4. Instaurou a Autora/apelante a presente acção declarativa de condenação, sob a forma de processo comum, contra os Réus, na qualidade de herdeiros da herança ilíquida e indivisa aberta por óbito EE e mulher GG, pedindo a condenação dos Réus a reconhecer o direito de propriedade da Autora sobre o prédio identificado no artigo 2º da petição inicial e a declarar-se extinta a servidão de passagem a pé durante todo o ano e, para animais no período compreendido entre 30 de Setembro e 30 de Maio do ano seguinte, servidão constituída em benefício do prédio da herança identificado em 1 e a onerar o identificado prédio da Autora, alegando que, da herança ilíquida e indivisa aberta por óbito EE e mulher GG, pais e sogros dos Réus, faz parte o prédio rústico, sito em ..., actualmente com a seguinte composição: -Terreno de mato, conhecido por “...” e terreno de cultivo, denominado “...”, sito no lugar ..., da freguesia ..., deste concelho, a confrontar do norte com ..., do nascente e sul com HH – mãe da Autora –, e do poente com Estrada Camarária, sendo a Autora dona e legitima possuidora do prédio rústico, com aquele confinante pelas estremas nascente e sul, com a seguinte composição: - Terreno de cultura arvense, a confrontar do norte com II, do nascente com EE e outros, do sul com Junta de Freguesia e poente com caminho, e, que em benefício do “descrito” prédio da herança e a onerar o prédio da Autora existe legalmente constituída uma servidão de passagem a pé para pessoas, sem qualquer limitação temporal, e para animais, no período compreendido entre 30 de Setembro e 1 de Junho do ano seguinte.

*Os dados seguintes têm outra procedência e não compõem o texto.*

(* ===== verification/Gem5Policies.v ===== *)
(** * The replacement policies of gem5

    src/mem/cache/replacement_policies: the interface of a policy (base.hh) as a
    class, what the cache memory needs of a policy as a second class, and the
    policies that keep one datum per entry: LRU, WeightedLRU, BIP, MRU, FIFO,
    SecondChance, LFU and Random.  The replacement data of all entries live in the
    state of the policy; what an entry holds is the index of its datum. *)
From S2P Require Import Prelude Gem5Arrays.
From stdpp Require Import base list strings.
From Stdlib Require Import ZArith Lia.
Open Scope Z_scope.

(** ** The interface *)

(** What a policy offers: [PS] is its state with all replacement data, [H] a
    pointer to the data of one entry.  The first argument of [touch] and [reset] is
    the current tick; [touch_occupancy] is the overload that only WeightedLRU has.
    [getVictim] names the chosen candidate by its index and may update data. *)
Class ReplacementPolicy (PS H : Type) : Type := {
  instantiateEntry : PS -> Outcome (PS * H);
  touch : Z -> H -> PS -> Outcome PS;
  touch_occupancy : Z -> H -> Z -> PS -> Outcome PS;
  reset : Z -> H -> PS -> Outcome PS;
  invalidate : H -> PS -> Outcome PS;
  getVictim : list H -> PS -> Outcome (nat * PS)
}.

(** The data of one set: [for (j = 0; j < assoc; j++) data[j] = instantiateEntry();] *)
Fixpoint instantiate {PS H : Type} {Policy : ReplacementPolicy PS H} (n : nat) (s : PS) : Outcome (PS * list H) :=
  match n with
  | O => Ret (s, [])
  | S n => let? (s, h) := instantiateEntry s in
           let? (s, hs) := instantiate n s in Ret (s, h :: hs)
  end.

(** What a cache of associativity [assoc] relies on.  [ready] states can
    instantiate the data of a set; [row s r] says that [r] are the data of a set in
    [s].  The data of a set can be touched, reset and invalidated, one of them is
    the victim, and no operation on one set damages another. *)
Class PolicyLaws (PS H : Type) (assoc : nat) {Policy : ReplacementPolicy PS H} : Type := {
  ready : PS -> Prop;
  row : PS -> list H -> Prop;
  instantiate_row : forall s, ready s -> exists s' r, instantiate assoc s = Ret (s', r) /\
    length r = assoc /\ ready s' /\ row s' r /\ forall r', row s r' -> row s' r';
  touch_row : forall tick s r h, row s r -> In h r -> exists s', touch tick h s = Ret s' /\
    forall r', row s r' -> row s' r';
  reset_row : forall tick s r h, row s r -> In h r -> exists s', reset tick h s = Ret s' /\
    forall r', row s r' -> row s' r';
  invalidate_row : forall s r h, row s r -> In h r -> exists s', invalidate h s = Ret s' /\
    forall r', row s r' -> row s' r';
  victim_row : forall s r, row s r -> r <> [] -> exists i s', getVictim r s = Ret (i, s') /\
    (i < length r)%nat /\ forall r', row s r' -> row s' r'
}.

(** ** Data of the entries *)

Module Data.
Section Data.
Context {A : Type}.

(** [std::static_pointer_cast<A>(h)] *)
Definition get (s : list A) (h : nat) : Outcome A :=
  match s !! h with Some d => Ret d | None => Exit gem5_undefined end.

Definition set (f : A -> A) (h : nat) (s : list A) : Outcome (list A) :=
  let? d := get s h in Ret (<[h := f d]> s).

Fixpoint gets (s : list A) (hs : list nat) : Outcome (list A) :=
  match hs with
  | [] => Ret []
  | h :: hs => let? d := get s h in let? ds := gets s hs in Ret (d :: ds)
  end.

(** [new A(d)] *)
Definition new (d : A) (s : list A) : Outcome (list A * nat) := Ret (s ++ [d], length s).

(** [for (candidate : candidates) if (better candidate victim) victim = candidate;] *)
Fixpoint pick (better : A -> A -> bool) (victim i : nat) (ds : list A) (v : A) : nat :=
  match ds with
  | [] => victim
  | d :: ds => if better d v then pick better i (S i) ds d else pick better victim (S i) ds v
  end.

Definition choose (better : A -> A -> bool) (ds : list A) : Outcome nat :=
  match ds with
  | [] => Exit assertion
  | v :: _ => Ret (pick better 0 0 ds v)
  end.

(** [for (candidate : candidates) if (found candidate) return candidate;] *)
Fixpoint find (found : A -> bool) (i : nat) (ds : list A) : option nat :=
  match ds with
  | [] => None
  | d :: ds => if found d then Some i else find found (S i) ds
  end.
End Data.
End Data.

(** [random_mt.random<unsigned>(min, max)]: the generator and the distribution of
    the C++ library, with the state of the generator.  The simulator has one
    generator for all its objects; here each policy draws from a stream of its own,
    and what is proved holds of any stream. *)
Class RandomMt (G : Type) : Type := { random : Z -> Z -> G -> Z * G }.

(** A number between the bounds. *)
Class RandomLaws (G : Type) {R : RandomMt G} : Prop := {
  random_range : forall lo hi g, lo <= hi -> lo <= fst (random lo hi g) <= hi
}.

(** ** LRU (lru_rp.cc) and WeightedLRU (weighted_lru_rp.cc)

    The data of an entry is the tick of its last touch and, for the latter, its
    last occupancy. *)
Module LRU.
Record ReplData : Type := mkData { lastTouchTick : Z; last_occ_ptr : Z }.
#[global] Instance eta : RecordEta ReplData := fun x => mkData (lastTouchTick x) (last_occ_ptr x).

Definition set_tick (tick : Z) : nat -> list ReplData -> Outcome (list ReplData) :=
  Data.set (fun d => d <| lastTouchTick := tick |>).

Definition older (c v : ReplData) : bool := lastTouchTick c <? lastTouchTick v.

Definition lighter (c v : ReplData) : bool :=
  if last_occ_ptr c <? last_occ_ptr v then true
  else if last_occ_ptr c =? last_occ_ptr v then lastTouchTick c <? lastTouchTick v
  else false.

(** [getVictim] by comparison of two candidates. *)
Definition least (better : ReplData -> ReplData -> bool) (candidates : list nat) (s : list ReplData)
  : Outcome (nat * list ReplData) :=
  let? ds := Data.gets s candidates in
  let? i := Data.choose better ds in Ret (i, s).

#[global] Instance policy : ReplacementPolicy (list ReplData) nat := {|
  instantiateEntry := Data.new (mkData 0 0);
  touch tick h s := set_tick tick h s;
  touch_occupancy _ _ _ _ := Exit gem5_undefined;
  reset tick h s := set_tick tick h s;
  invalidate h s := set_tick 0 h s;
  getVictim := least older
|}.

Definition weighted : ReplacementPolicy (list ReplData) nat := {|
  instantiateEntry := Data.new (mkData 0 0);
  touch tick h s := set_tick tick h s;
  touch_occupancy tick h occupancy s :=
    let? s := set_tick tick h s in Data.set (fun d => d <| last_occ_ptr := occupancy |>) h s;
  reset tick h s := set_tick tick h s;
  invalidate h s := set_tick 0 h s;
  getVictim := least lighter
|}.
End LRU.

(** ** BIP (bip_rp.cc): LRU whose insertions are mostly at the LRU end *)
Module BIP.
Section BIP.
Context {G : Type} {R : RandomMt G} (btp : Z).

Definition policy : ReplacementPolicy (list LRU.ReplData * G) nat := {|
  instantiateEntry s := let? (ds, h) := @instantiateEntry _ _ LRU.policy (fst s) in Ret ((ds, snd s), h);
  touch tick h s := let? ds := @touch _ _ LRU.policy tick h (fst s) in Ret (ds, snd s);
  touch_occupancy _ _ _ _ := Exit gem5_undefined;
  reset tick h s :=
    let '(n, g) := random 1 100 (snd s) in
    let? ds := LRU.set_tick (if n <=? btp then tick else 1) h (fst s) in Ret (ds, g);
  invalidate h s := let? ds := @invalidate _ _ LRU.policy h (fst s) in Ret (ds, snd s);
  getVictim candidates s := let? (i, ds) := @getVictim _ _ LRU.policy candidates (fst s) in Ret (i, (ds, snd s))
|}.
End BIP.
End BIP.

(** ** MRU (mru_rp.cc) *)
Module MRU.
(** The datum is [lastTouchTick].  The loop of [getVictim] stops at an entry that
    was never touched. *)
Fixpoint newest (victim i : nat) (ds : list Z) (v : Z) : nat :=
  match ds with
  | [] => victim
  | d :: ds => if d =? 0 then i
               else if v <? d then newest i (S i) ds d
               else newest victim (S i) ds v
  end.

Definition policy : ReplacementPolicy (list Z) nat := {|
  instantiateEntry := Data.new 0;
  touch tick := Data.set (fun _ => tick);
  touch_occupancy _ _ _ _ := Exit gem5_undefined;
  reset tick := Data.set (fun _ => tick);
  invalidate := Data.set (fun _ => 0);
  getVictim candidates s :=
    let? ds := Data.gets s candidates in
    match ds with
    | [] => Exit assertion
    | v :: _ => Ret (newest 0 0 ds v, s)
    end
|}.
End MRU.

(** ** FIFO (fifo_rp.cc) and SecondChance (second_chance_rp.cc) *)
Module FIFO.
(** The flag belongs to SecondChance. *)
Record ReplData : Type := mkData { tickInserted : Z; hasSecondChance : bool }.
#[global] Instance eta_data : RecordEta ReplData := fun x => mkData (tickInserted x) (hasSecondChance x).

(** The policy counts the insertions; its counter is not set by the constructor. *)
Record t : Type := mk { timeTicks : Z; data : list ReplData }.
#[global] Instance eta : RecordEta t := fun x => mk (timeTicks x) (data x).

(** A change of one datum. *)
Definition alter_data (f : ReplData -> ReplData) (h : nat) (s : t) : Outcome t :=
  let? ds := Data.set f h (data s) in Ret (s <| data := ds |>).

(** [tickInserted = ++timeTicks] *)
Definition insert_last (h : nat) (s : t) : Outcome t :=
  let tick := u64 (timeTicks s + 1) in
  alter_data (fun d => d <| tickInserted := tick |>) h (s <| timeTicks := tick |>).

Definition earlier (c v : ReplData) : bool := tickInserted c <? tickInserted v.

Definition getVictim_ (candidates : list nat) (s : t) : Outcome nat :=
  let? ds := Data.gets (data s) candidates in Data.choose earlier ds.

Definition new (s : t) : Outcome (t * nat) :=
  let? (ds, h) := Data.new (mkData 0 false) (data s) in Ret (s <| data := ds |>, h).

Definition policy : ReplacementPolicy t nat := {|
  instantiateEntry := new;
  touch _ _ s := Ret s;
  touch_occupancy _ _ _ _ := Exit gem5_undefined;
  reset _ h s := insert_last h s;
  invalidate h s := insert_last h s;
  getVictim candidates s := let? i := getVictim_ candidates s in Ret (i, s)
|}.
End FIFO.

Module SecondChance.
Import FIFO.

(** SecondChance::useSecondChance *)
Definition useSecondChance (h : nat) (s : t) : Outcome t :=
  let? s := insert_last h s in alter_data (fun d => d <| hasSecondChance := false |>) h s.

(** [while (search_victim)]; [fuel] bounds the iterations. *)
Fixpoint search (fuel : nat) (candidates : list nat) (s : t) : Outcome (nat * t) :=
  match fuel with
  | O => Exit "the search does not end"
  | S fuel =>
      let? i := getVictim_ candidates s in
      match candidates !! i with
      | None => Exit gem5_undefined
      | Some victim =>
          let? d := Data.get (data s) victim in
          if hasSecondChance d
          then let? s := useSecondChance victim s in search fuel candidates s
          else Ret (i, s)
      end
  end.

(** An entry that was never inserted, without a second chance. *)
Definition unused (d : ReplData) : bool := (tickInserted d =? 0) && negb (hasSecondChance d).

(** SecondChance::getVictim *)
Definition getVictim_ (candidates : list nat) (s : t) : Outcome (nat * t) :=
  let? _ := assert (0 <? Z.of_nat (length candidates)) in
  let? ds := Data.gets (data s) candidates in
  match Data.find unused 0 ds with
  | Some i => Ret (i, s)
  | None => search (S (length candidates)) candidates s
  end.

Definition policy : ReplacementPolicy t nat := {|
  instantiateEntry := new;
  touch _ h s := alter_data (fun d => d <| hasSecondChance := true |>) h s;
  touch_occupancy _ _ _ _ := Exit gem5_undefined;
  reset _ h s := let? s := insert_last h s in alter_data (fun d => d <| hasSecondChance := false |>) h s;
  invalidate h s := let? s := insert_last h s in alter_data (fun d => d <| hasSecondChance := false |>) h s;
  getVictim := getVictim_
|}.
End SecondChance.

(** ** LFU (lfu_rp.cc): the datum is [refCount], an [unsigned] *)
Module LFU.
Definition policy : ReplacementPolicy (list Z) nat := {|
  instantiateEntry := Data.new 0;
  touch _ := Data.set (fun n => u32 (n + 1));
  touch_occupancy _ _ _ _ := Exit gem5_undefined;
  reset _ := Data.set (fun _ => 1);
  invalidate := Data.set (fun _ => 0);
  getVictim candidates s :=
    let? ds := Data.gets s candidates in
    let? i := Data.choose Z.ltb ds in Ret (i, s)
|}.
End LFU.

(** ** Random (random_rp.cc): the datum is [valid] *)
Module RandomRP.
Section RandomRP.
Context {G : Type} {R : RandomMt G}.

Definition set_valid (b : bool) (h : nat) (s : list bool * G) : Outcome (list bool * G) :=
  let? ds := Data.set (fun _ => b) h (fst s) in Ret (ds, snd s).

Definition policy : ReplacementPolicy (list bool * G) nat := {|
  instantiateEntry s := let? (ds, h) := Data.new false (fst s) in Ret ((ds, snd s), h);
  touch _ _ s := Ret s;
  touch_occupancy _ _ _ _ := Exit gem5_undefined;
  reset _ h s := set_valid true h s;
  invalidate h s := set_valid false h s;
  getVictim candidates s :=
    let? _ := assert (0 <? Z.of_nat (length candidates)) in
    let '(n, g) := random 0 (u32 (Z.of_nat (length candidates) - 1)) (snd s) in
    let? ds := Data.gets (fst s) candidates in
    if (n <? 0) || (Z.of_nat (length candidates) <=? n) then Exit gem5_undefined
    else Ret (match Data.find negb 0 ds with Some i => i | None => Z.to_nat n end, (fst s, g))
|}.
End RandomRP.
End RandomRP.
(* ===== verification/Gem5Dueling.v ===== *)
(** * Set dueling in gem5

    src/mem/cache/tags/dueling.cc: entries that sample for one of two teams and the
    monitor that counts their misses; the policy Dueling (dueling_rp.cc), which runs
    two other policies side by side and asks the one that does better. *)
From S2P Require Import Prelude Numeric Gem5Arrays Gem5Policies Gem5Rrip.
From stdpp Require Import base list strings.
From Stdlib Require Import ZArith Lia.
Open Scope Z_scope.

(** base/bitfield.hh: the bits set in a 64-bit number. *)
Definition popCount (val : Z) : Z :=
  Z.of_nat (length (filter (fun i => Z.testbit val i = true) (seqZ 0 64))).

(** ** Dueler *)
Module Dueler.
Record t : Type := mk { _isSample : Z; _team : Z }.
#[global] Instance eta : RecordEta t := fun x => mk (_isSample x) (_team x).

Definition Dueler_ : t := mk 0 0.

Definition setSample (id : Z) (team : bool) (d : t) : Outcome t :=
  if negb (popCount id =? 1) then Exit "The id must have a single bit set."
  else if negb (Z.land (_isSample d) id =? 0) then Exit "This dueler is already a sample for id"
  else
    let d := d <| _isSample := Z.lor (_isSample d) id |> in
    Ret (if team then d <| _team := Z.lor (_team d) id |> else d).

(** Whether it is a sample, and its team. *)
Definition isSample (id : Z) (d : t) : bool * bool :=
  (negb (Z.land (_isSample d) id =? 0), negb (Z.land (_team d) id =? 0)).
End Dueler.

(** ** DuelingMonitor *)
Module DuelingMonitor.
Section Monitor.
Context {F : Type} `{Num F}.

Record t : Type := mk {
  id : Z;
  constituencySize : Z;
  teamSize : Z;
  lowThreshold : F;
  highThreshold : F;
  selector : SatCounter.t;
  regionCounter : Z;
  winner : bool
}.
#[global] Instance eta : RecordEta t := fun x =>
  mk (id x) (constituencySize x) (teamSize x) (lowThreshold x) (highThreshold x) (selector x) (regionCounter x) (winner x).

(** [1 << numInstances], an [int] converted to [uint64_t]. *)
Definition instance_id (numInstances : Z) : Outcome Z :=
  if 32 <=? numInstances then Exit gem5_undefined
  else if numInstances =? 31 then Ret (u64 (- 2 ^ 31))
  else Ret (2 ^ numInstances).

(** SatCounter32 *)
Abbreviation w32 := 32.

(** DuelingMonitor::DuelingMonitor; the static [numInstances] is passed through. *)
Definition DuelingMonitor_ (numInstances constituency_size team_size num_bits : Z) (low_threshold high_threshold : F)
  : Outcome (t * Z) :=
  let? i := instance_id numInstances in
  let? sel := SatCounter.GenericSatCounter w32 num_bits 0 in
  if constituency_size <? u64 (2 * team_size)
  then Exit "There must be at least team size entries per team in a constituency"
  else if 63 <? numInstances then Exit "Too many Dueling instances"
  else if (low_threshold <=? #0)%num || (high_threshold >=? #1)%num
  then Exit "The low threshold must be within the range ]0.0, 1.0["
  else if (high_threshold <=? #0)%num || (high_threshold >=? #1)%num
  then Exit "The high threshold must be within the range ]0.0, 1.0["
  else if (low_threshold >? high_threshold)%num then Exit "The low threshold must be below the high threshold"
  else
    let? sel := SatCounter.shift_right w32 1 (snd (SatCounter.saturate w32 sel)) in
    Ret (mk i constituency_size team_size low_threshold high_threshold sel 0
           (negb (SatCounter.calcSaturation sel <? low_threshold)%num), u32 (numInstances + 1)).

(** DuelingMonitor::sample *)
Definition sample (dueler : Dueler.t) (m : t) : t :=
  let '(is_sample, team) := Dueler.isSample (id m) dueler in
  if negb is_sample then m
  else if team then
    let m := m <| selector := SatCounter.increment w32 (selector m) |> in
    if (SatCounter.calcSaturation (selector m) >=? highThreshold m)%num then m <| winner := true |> else m
  else
    let m := m <| selector := SatCounter.decrement w32 (selector m) |> in
    if (SatCounter.calcSaturation (selector m) <? lowThreshold m)%num then m <| winner := false |> else m.

(** DuelingMonitor::initEntry; [regionCounter] is an [int] compared as [size_t]. *)
Definition initEntry (dueler : Dueler.t) (m : t) : Outcome (Dueler.t * t) :=
  let? d := if u64 (regionCounter m) <? teamSize m then Dueler.setSample (id m) false dueler
            else if u64 (constituencySize m - teamSize m) <=? u64 (regionCounter m)
            then Dueler.setSample (id m) true dueler
            else Ret dueler in
  if regionCounter m =? 2 ^ 31 - 1 then Exit gem5_undefined
  else
    let r := regionCounter m + 1 in
    Ret (d, m <| regionCounter := if constituencySize m <=? u64 r then 0 else r |>).
End Monitor.
Arguments t F : clear implicits.
End DuelingMonitor.

(** ** Dueling *)
Module Dueling.
Import DuelingMonitor.

Section Policies.
Context {F : Type} `{Num F} {PA HA PB HB : Type} {A : ReplacementPolicy PA HA} {B : ReplacementPolicy PB HB}.

(** DuelerReplData *)
Record ReplData : Type := mkData { dueler : Dueler.t; replDataA : HA; replDataB : HB }.

Record t : Type := mkDueling {
  replPolicyA : PA;
  replPolicyB : PB;
  duelingMonitor : DuelingMonitor.t F;
  selectedA : Z;
  selectedB : Z;
  data : list ReplData
}.
#[global] Instance eta : RecordEta t := fun x =>
  mkDueling (replPolicyA x) (replPolicyB x) (duelingMonitor x) (selectedA x) (selectedB x) (data x).

(** Dueling::Dueling with the two policies; the monitor has a selector of ten bits
    and both thresholds at one half. *)
Definition Dueling_ (numInstances constituency_size team_size : Z) (policy_a : PA) (policy_b : PB) : Outcome (t * Z) :=
  let? (m, numInstances) :=
    DuelingMonitor_ numInstances constituency_size team_size 10 (lit 5 (-1)) (lit 5 (-1)) in
  Ret (mkDueling policy_a policy_b m 0 0 [], numInstances).

(** An operation of both policies on the data of an entry. *)
Definition both (fA : HA -> PA -> Outcome PA) (fB : HB -> PB -> Outcome PB) (h : nat) (s : t) : Outcome t :=
  let? d := Data.get (data s) h in
  let? a := fA (replDataA d) (replPolicyA s) in
  let? b := fB (replDataB d) (replPolicyB s) in
  Ret (s <| replPolicyA := a |> <| replPolicyB := b |>).

Definition invalidate_ : nat -> t -> Outcome t := both invalidate invalidate.
Definition touch_ (tick : Z) : nat -> t -> Outcome t := both (touch tick) (touch tick).
Definition reset_ (tick : Z) (h : nat) (s : t) : Outcome t :=
  let? s := both (reset tick) (reset tick) h s in
  let? d := Data.get (data s) h in
  Ret (s <| duelingMonitor := sample (dueler d) (duelingMonitor s) |>).

(** [panic_if(isSample(candidate, candidate_team) && team != candidate_team)] *)
Definition same_team (m : DuelingMonitor.t F) (team : bool) (d : ReplData) : bool :=
  let '(is_sample, candidate_team) := Dueler.isSample (id m) (dueler d) in
  negb (is_sample && negb (eqb team candidate_team)).

(** Dueling::getVictim *)
Definition getVictim_ (candidates : list nat) (s : t) : Outcome (nat * t) :=
  let m := duelingMonitor s in
  if negb (Z.of_nat (length candidates) =? teamSize m)
  then Exit "We currently only support team sizes that match the number of replacement candidates"
  else
    let best := negb (winner m) in
    let? ds := Data.gets (data s) candidates in
    match ds with
    | [] => Exit gem5_undefined
    | d :: _ =>
        let '(is_sample, team) := Dueler.isSample (id m) (dueler d) in
        let team_a := (is_sample && negb team) || (negb is_sample && negb best) in
        let s := if team_a then s <| selectedA := selectedA s + 1 |> else s <| selectedB := selectedB s + 1 |> in
        if negb (forallb (same_team m team) ds)
        then Exit "Not all sampled candidates belong to the same team"
        else if team_a
        then let? (i, a) := getVictim (map replDataA ds) (replPolicyA s) in Ret (i, s <| replPolicyA := a |>)
        else let? (i, b) := getVictim (map replDataB ds) (replPolicyB s) in Ret (i, s <| replPolicyB := b |>)
    end.

(** Dueling::instantiateEntry *)
Definition instantiateEntry_ (s : t) : Outcome (t * nat) :=
  let? (a, ha) := instantiateEntry (replPolicyA s) in
  let? (b, hb) := instantiateEntry (replPolicyB s) in
  let? (d, m) := initEntry Dueler.Dueler_ (duelingMonitor s) in
  let? (ds, h) := Data.new (mkData d ha hb) (data s) in
  Ret (s <| replPolicyA := a |> <| replPolicyB := b |> <| duelingMonitor := m |> <| data := ds |>, h).

#[global] Instance policy : ReplacementPolicy t nat := {|
  instantiateEntry := instantiateEntry_;
  touch := touch_;
  touch_occupancy _ _ _ _ := Exit gem5_undefined;
  reset := reset_;
  invalidate := invalidate_;
  getVictim := getVictim_
|}.
End Policies.
End Dueling.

5. Mais alega a Autora, ora apelante, que há cerca de 20 anos, a Câmara Municipal deste concelho, a solicitação da Junta de Freguesia ..., procedeu à construção e pavimentação da via municipal que liga os lugares do ... e ... á EN.
Na ocasião, a Câmara Municipal, por reclamação dos proprietários, construiu um novo acesso ao prédio identificado em 1.
Este novo acesso, com início na ..., junto à estrada camarária, atravessa em diagonal o descrito prédio da herança em toda a sua extensão, no sentido poente/norte.
Permitindo, a partir de então, o acesso a pessoas, animais e veículo de tracção mecânica.
E sem qualquer limitação temporal.
A partir de então, os herdeiros da Ré têm-se servido deste novo acesso de e para a via pública.
Pelo que se não justifica a manutenção desta servidão.
 Pelo que, deve ser declarada extinta, por desnecessidade.
6. Contestam os Réus alegando:
 Correu seus termos neste Tribunal, sob o nº 186/07.3TBAVV, uma ação na qual os ora réus figuravam como autores e a autora como ré.
No nº 1 da petição inicial, os autores identificaram o prédio dominante nos exatos termos em que foi feito na escritura de compra e venda ora junta.
Sucedeu que a ora autora contestou alegando que o prédio da herança tinha a composição exatamente igual à que na presente ação vem descrita.
Na sentença, o Mº Juiz veio a reconhecer que o prédio rústico denominado ..., sito no lugar ..., em ..., ..., pertence às heranças líquidas e indivisas abertas pelo falecimento de EE e mulher GG.
E dos factos dados como provados em 1 e 2, resulta, de forma inequívoca, que o prédio é o identificado aí pelos autores e não o indicado pela ré na sua contestação e ora repetido na presente petição.
Esta decisão transitou em julgado há mais de dez anos.
 A autora persiste em alegar factos em contrário do que foi já decidido, sendo que tais factos se mostram muito relevantes para sustentar o seu pedido.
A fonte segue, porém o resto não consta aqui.